Michael L Cunningham, MD, PhD


  • Children's Title: Division Chief, Craniofacial Medicine; Medical Director, Craniofacial Center
  • Academic Title: Professor
  • Foundation Title: Jean Renny Endowed Chair in Pediatric Craniofacial Medicine
  • Research Center: Center for Developmental Biology and Regenerative Medicine
  • On Staff Since: October 1991
"The care of a single patient during residency made me realize that I enjoyed helping families work through the difficult time after the birth of a child with complex cleft and craniofacial disorders. After residency, I was given the unique opportunity to train in the longitudinal care of these patients and their families. Encouraged by my mentors, Drs. Ron Lemire and Sterling Clarren, I returned to graduate school to obtain a PhD in Anatomy and Embryology. Now, after this 20-year journey as a physician-scientist, I recognize that it is my patients, their families and my trainees who serve as my teachers. I am dedicated to the advancement of craniofacial research and our unique model of pediatric care for children born with these conditions."
  • Biography

    Michael L. Cunningham, MD, PhD, is chief of the Division of Craniofacial Medicine and professor of pediatrics in the Department of Pediatrics at the University of Washington School of Medicine. He is medical director of Seattle Children's Craniofacial Center and holds the Jean Renny Endowed Chair in Craniofacial Medicine. He is also adjunct professor in the Departments of Biological Structures, Oral Biology and Pediatric Dentistry at the University of Washington.
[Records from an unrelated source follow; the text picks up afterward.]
(** An engine for the initial script's first statements: two lines through
    [p] and [println], a third through [print] that shows what the second
    call returned, then the value of the last statement. *)
Definition engine_succeeds : string -> engine jsval :=
  fun _ =>
    Invoke key_p (JString "Hello, World!")
      (fun _ =>
         Invoke key_println (JString "a + b = 3")
           (fun n =>
              Invoke key_print (JBool (Nat.eqb n 2))
                (fun _ => Return (JString "done")))).

(** An analyzer that reports one error on line 3, and one that throws. *)
Definition analyzer_reports : string -> completion jsval (list Diagnostic) :=
  fun _ =>
    Normal [ {| line := 3; message := "unexpected token"; severity := 1 |} ].

Definition analyzer_throws : string -> completion jsval (list Diagnostic) :=
  fun _ => Throw (JError "SyntaxError" "unterminated string").

(** An analyzer that accepts the empty text, warns about a text that
    starts with [let] and throws on everything else. *)
Definition analyzer_checks : string -> completion jsval (list Diagnostic) :=
  fun t =>
    if String.eqb t "" then Normal []
    else if String.prefix "let" t then
      Normal [ {| line := 1; message := "unused variable"; severity := 2 |} ]
    else Throw (JError "SyntaxError" "unexpected token").

(** An engine that prints the text it is given and returns. *)
Definition engine_echo : string -> engine jsval :=
  fun t => Invoke key_println (JString t) (fun _ => Return (JString "ok")).

(** An engine whose script prints a line that starts with ["Error:"]. *)
Definition engine_prints_error : string -> engine jsval :=
  fun _ =>
    Invoke key_print (JString "Error: made up")
      (fun _ => Return JUndefined).

(** ** The events that drive the component

    The JSX wires the closures to the page: the editor calls
    [handleEditorDidMount] once it is mounted and [handleEditorChange] on
    every edit, the Run button calls [runCode] unless it is rendered
    [disabled={isRunning}], and the timer queue calls the pending callback. *)

Inductive Event :=
| Mount (editor : Editor) (monaco : Monaco)
| Change (value : option string)
| ClickRun
| TimerFires.

Section Events.

Context {V : Type} `{!JSValue V}.
Variable analyze : string -> completion V (list Diagnostic).
Variable execute : string -> engine V.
    Dr. Cunningham balances responsibilities in administration, patient care and research. He does bedside teaching of medical students, pediatrics residents and dental students. His clinical interests focus on the diagnosis and long-term interdisciplinary care of children with craniofacial malformations, with a particular interest in craniosynostosis. He is co-investigator on several clinical research projects, ranging from the epidemiology of positional plagiocephaly to computer modeling of craniofacial conditions.

    Funded through the National Institute of Dental and Craniofacial Research, Dr. Cunningham's basic molecular and developmental biology lab has been open since 1993 and is using human and mouse models to investigate the molecular causes of craniosynostosis and developmental pathogenesis of midface hypoplasia associated with syndromic craniosynostosis.

    Board Certification(s)



    University of Vermont College of Medicine, Burlington, VT
    University of Washington, Seattle, WA


    University of Washington School of Medicine, Seattle, WA


    Seattle Children's Hospital, Seattle, WA

    Clinical Interests

    Diagnosis and management of craniofacial malformation syndromes, Molecular developmental biology of craniosynostosis and other craniofacial conditions

    Research Description

    Craniosynostosis Research Program

    Isolated craniosynostosis (premature fusion of the skull bones) occurs in approximately 1 out of 2500 births. The sutures of the skull are the areas of expansion during normal brain growth. Premature suture fusion results in abnormalities in head shape due to restriction of growth in the region of a fused suture. These changes of head shape can be associated with increased intracranial pressure (pressure within the skull) that can result in permanent brain injury.

    In addition to the risks of brain injury, craniosynostosis is often associated with alteration of craniofacial growth leading to mid-facial hypoplasia, dental malocclusion, and orbital deformation. The combination of craniosynostosis and its associated facial malformations leads to significant health problems. Patients with craniosynostosis require one or more reconstructive surgeries to correct the functional deficits associated with their malformations.

    Craniosynostosis remains a significant medical and dental health issue deserving of aggressive scientific investigation. The Cunningham Laboratory and members of the Children's Craniofacial Center use both basic science and clinical science to answer important questions about the etiology, diagnosis, treatment, and prevention of craniosynostosis.

    Dr. Cunningham and his lab group use bone cell lines and animal models to study the molecular and developmental causes of human malformations. Their primary interest is a condition called craniosynostosis. Their research is focused on the molecular and developmental causes of several hereditary craniosynostosis syndromes including Apert, Crouzon, Saethre-Chotzen, and Muenke syndromes. These conditions are caused by mutations in members of the fibroblast growth factor receptor family (FGFRs) or TWIST.

    In addition to these relatively rare forms of synostosis, the Cunningham lab investigates the molecular and developmental causes of isolated single suture craniosynostosis. Through the use of modern techniques of molecular biology, mutational analysis, expression analysis, and cell biology the Cunningham lab investigates the normal development of the human skull and pathogenesis of craniosynostosis as a mechanism to identify alternative treatment and prevention strategies.